As Bernese Mountain dogs can tend to be a little shy, introducing them to different social situations from a young age will help them develop their social skills and get over their hang-ups about new people. And last but not least, keeping your Berner well exercised and occupied will improve his health and personality and will also go a long way in preventing destructive behavior like digging and chewing.


Berners are especially prone to a large number of diseases and disorders which have risen due to their small gene pool. This has resulted in inbreeding and irresponsible breeding practices and has hence caused this breed to have a shorter lifespan. Getting a health guarantee from a breeder is an absolute must before deciding on this breed.

This breed, unfortunately, is affected by many types of cancer which can often prove to be fatal. The treatment has to be swift to save your dog from this disease.

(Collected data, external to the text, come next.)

(** The product of the VM's size and the time since the buffer was opened fits
    in the accumulator. *)
Definition period_ok st (vm : vm_t) (h : list sample) : Prop :=
  ∀ x, head h = Some x → nb_vcpus vm * (now st - timestamp x) < 2 ^ 63.

Lemma closed_no_overflow st vm h :
  clock_ok (clk st) → sound st vm h → 0 <= phantom_count vm <= nb_vcpus vm →
  period_ok st vm h →
  weighted_sum (closed st vm h) < 2 ^ 63 ∧ weighted_time (closed st vm h) < 2 ^ 64.
Proof.
  intros Hc Hs Hp Hper.
  pose proof (sound_append st st vm vm h Hc ltac:(lia) eq_refl Hp Hs) as [Hr Ho _].
  pose proof (ktime_u64 _ Hc) as Hu. fold (now st) in Hu.
  apply (take_no_overflow (nb_vcpus vm) _ (default (Sample (phantom_count vm) (now st)) (head h))
    (Sample (phantom_count vm) (now st))); [lia|done|apply head_app_snoc|apply last_snoc|..].
  - eapply Forall_impl; [exact Hr|]. simpl. lia.
  - destruct h as [|x h]; simpl; [lia|]. apply Forall_app in Hr as [Hr _].
    apply Forall_cons in Hr as [? _]. lia.
  - simpl. lia.
  - destruct h as [|x h]; simpl; [lia|]. by apply Hper.
Qed.

Lemma closed_timestamps st vm h :
  clock_ok (clk st) → sound st vm h →
  Forall (λ x, is_u64 (timestamp x)) (h ++ [Sample (phantom_count vm) (now st)]).
Proof.
  intros Hc [Hr _ _]. pose proof (ktime_u64 _ Hc) as Hu. fold (now st) in Hu.
  rewrite Forall_app, Forall_singleton. split; [|done].
  eapply Forall_impl; [exact Hr|]. simpl. intros x [_ ?]. lia.
Qed.

(** The state after the swap. *)
Definition after_swap st (n : list Z) (vm : vm_t) (m1 m2 : Z) : host S :=
  put_sample (active vm m1 m2) (buffer_index vm) (Sample (phantom_count vm) (now st))
    (put_vm n (swapped vm)
      (put_sample (spare vm m1 m2) 0 (Sample (phantom_count vm) (now (tick st)))
        (tick (tick st)))).

Lemma after_swap_frame st n vm m1 m2 :
  let st' := after_swap st n vm m1 m2 in
  vms st' = <[n := swapped vm]> (vms st) ∧ vcpus st' = vcpus st ∧
  map_registry st' = map_registry st ∧
  global_tracker_state st' = global_tracker_state st ∧
  clk st' = ktick (ktick (clk st)) ∧ shmem st' = shmem st.
Proof.
  unfold after_swap, put_sample; simpl.
  destruct (inner_maps st !! spare vm m1 m2); simpl; case_match; done.
Qed.

Lemma after_swap_inner st n vm m1 m2 :
  inner_maps (after_swap st n vm m1 m2) =
  inner_maps (put_sample (active vm m1 m2) (buffer_index vm) (Sample (phantom_count vm) (now st))
    (put_sample (spare vm m1 m2) 0 (Sample (phantom_count vm) (now (tick st))) st)).
Proof.
  unfold after_swap, put_sample; simpl.
  destruct (inner_maps st !! spare vm m1 m2); simpl; case_match; done.
Qed.

(** The callback, with the swap and the average made explicit. *)
Lemma callback_eq st n vm m1 m2 :
  flag_ok vm → buf_maps st n = Some (m1, m2) →
  let st2 := after_swap st n vm m1 m2 in
  callback_fn n vm st =
    write_watermark (next_history_slot vm).1 (now st2)
      (average_of (active vm m1 m2) (s32 (buffer_index vm)) st2) (published_idle_avg st)
      (put_vm n (next_history_slot (swapped vm)).2 (tick st2)).
Proof.
  intros Hf Hm st2. apply buf_maps_Some in Hm as [H1 H2].
  unfold callback_fn. destruct (collection_keys n) as [k1 k2]; simpl in H1, H2.
  rewrite H1, H2. rewrite swap_buffers_eq by done. fold st2.
  destruct (after_swap_frame st n vm m1 m2) as (_ & _ & _ & Hg & _). fold st2 in Hg.
  assert (published_idle_avg st2 = published_idle_avg st) as <-
    by (unfold published_idle_avg; by rewrite Hg).
  unfold next_history_slot. rewrite history_swapped. done.
Qed.
(** The swap keeps every VM's representation, the swapped VM with its new
    history, and leaves the closed one in the old buffer. *)
Lemma after_swap_tracks st (H0 : history) n vm m1 m2 :
  tracks st H0 → vms st !! n = Some vm → buf_maps st n = Some (m1, m2) →
  tracks (after_swap st n vm m1 m2)
    (restart n (Sample (phantom_count vm) (now (tick st))) H0) ∧
  ∃ a, inner_maps (after_swap st n vm m1 m2) !! active vm m1 m2 = Some a ∧ full_size a ∧
    holds a (clip (H0 n ++ [Sample (phantom_count vm) (now st)])).
Proof.
  intros Ht Hn Hm. destruct (tracks_vm _ _ Ht n vm Hn) as (Hcol & Hs & Hp & Hnb).
  pose proof (tracks_clock _ _ Ht) as Hc.
  destruct (after_swap_frame st n vm m1 m2) as (Hv & _ & Hr & _ & Hk & _).
  pose proof (after_swap_inner st n vm m1 m2) as Hi.
  destruct (collecting_swap st _ n vm (swapped vm) _ _ _ m1 m2 Hcol Hm Hr Hi eq_refl)
    as (Hcol' & Ha).
  { unfold swapped, buffer_index. by destruct (is_collectx_in_buff_1 vm =? 1). }
  split; [|exact Ha].
  pose proof (core_swapped vm) as Hcore. injection Hcore as Hpc Hnbc.
  pose proof (ktime_mono _ Hc) as Hk1. pose proof (ktime_mono _ (clock_ok_tick _ Hc)) as Hk2.
  assert (Hnow : now (after_swap st n vm m1 m2) = ktime (ktick (ktick (clk st))))
    by (unfold now; by rewrite Hk).
  apply (tracks_update st _ _ n (swapped vm)); try done.
  - by rewrite Hk.
  - rewrite Hnow. unfold now. lia.
  - intros m Hm'. rewrite Hi. destruct (active_owned st n vm m1 m2 Hm).
    rewrite !put_sample_ne; [done|congruence..].
  - apply (sound_start (tick st) _ vm (swapped vm)); try done.
    { rewrite Hnow. exact Hk2. }
    apply core_swapped.
  - rewrite Hpc, Hnbc. done.
Qed.

(** Advancing the cursor and publishing do not touch the histories. *)
Lemma tracks_publish st (H0 : history) n vm vm' s :
  tracks st H0 → vms st !! n = Some vm → core vm' = core vm →
  is_collectx_in_buff_1 vm' = is_collectx_in_buff_1 vm → buffer_index vm' = buffer_index vm →
  tracks (set_shmem s (put_vm n vm' (tick st))) H0.
Proof.
  intros Ht Hn Hcore Hf Hix. pose proof (ktime_mono _ (tracks_clock _ _ Ht)) as Hk.
  destruct (tracks_vm _ _ Ht n vm Hn) as (Hcol & Hs & Hp).
  assert (Hext : tracks (set_shmem s (put_vm n vm' (tick st))) (set_history n (H0 n) H0)).
  { apply (tracks_update st _ _ n vm'); try done.
    - apply (tracks_clock _ _ Ht).
    - destruct Hcol as (Hfl & m1 & m2 & a & b & Hrest). split.
      + unfold flag_ok. by rewrite Hf.
      + exists m1, m2, a, b. unfold active, spare in *. rewrite Hf, Hix. done.
    - by apply (sound_frame st _ vm vm').
    - injection Hcore as -> ->. done. }
  destruct Hext as [? ? Hvm]. split; [done..|]. intros k w Hk'.
  specialize (Hvm k w Hk'). unfold set_history in Hvm. by case_decide; subst.
Qed.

Malignant histiocytosis is one such type of cancer that this breed is especially prone to. Apart from cancer they can also suffer from hip and elbow dysplasia, which are genetic conditions affecting the bones and joints of the dog. Von Willebrand’s disease is another disorder that can affect both dogs and humans. This disease inhibits the blood clotting process and can cause nosebleeds, bleeding of the gums and excessive bleeding from small cuts or incisions. Though this cannot be treated, it can be managed through medication and treatment.

Gastric Torsion is another health condition to look out for in a large breed like the Bernese Mountain dog. This occurs when the stomach fills up with gas and twists, cutting off blood flow to the heart. This can lead to death if not treated immediately. If you would recall, this is how Marley of the famous “Marley and Me” passed away.

Bernese Mountain dogs do require medical attention from time to time and can be predisposed to contracting certain genetic disorders. For this reason, it is crucial to choose a reliable and responsible breeder and also ensure that you have the financial means to look after one before adopting a Berner.


This breed as mentioned earlier sheds a decent amount so it is of utmost importance to brush your dog’s coat often with a brush designed for his type of fur. This will keep the coat shiny and healthy and will also remove dead hair. The good news is that this breed does not need to be bathed as often- once in two to three months will suffice.
Trimming of nails and brushing of the teeth should also be a part of the regular upkeep as this will help in maintaining hygiene. Daily brushing of the teeth will help in preventing gum diseases and buildup of tartar.
Also, be sure to check and clean your Berner’s ears often as they can be prone to infections. Clean them out when required with cotton.

Quick Facts

  1. It is a much better and safer option to adopt a Berner from a shelter or rescue organization as most breeders do not pay attention to the health history of the dogs that they are breeding. This is crucial in the case of this breed, given the genetic conditions that they are susceptible to.
  2. Berners shed all year round but especially in the spring and fall seasons.
  3. People who live in hot and humid climates should definitely not consider this breed as they do not do well in such conditions.
  4. The Bernese Mountain dog is one of the four Swiss Mountain dogs and is the only of them that has long hair.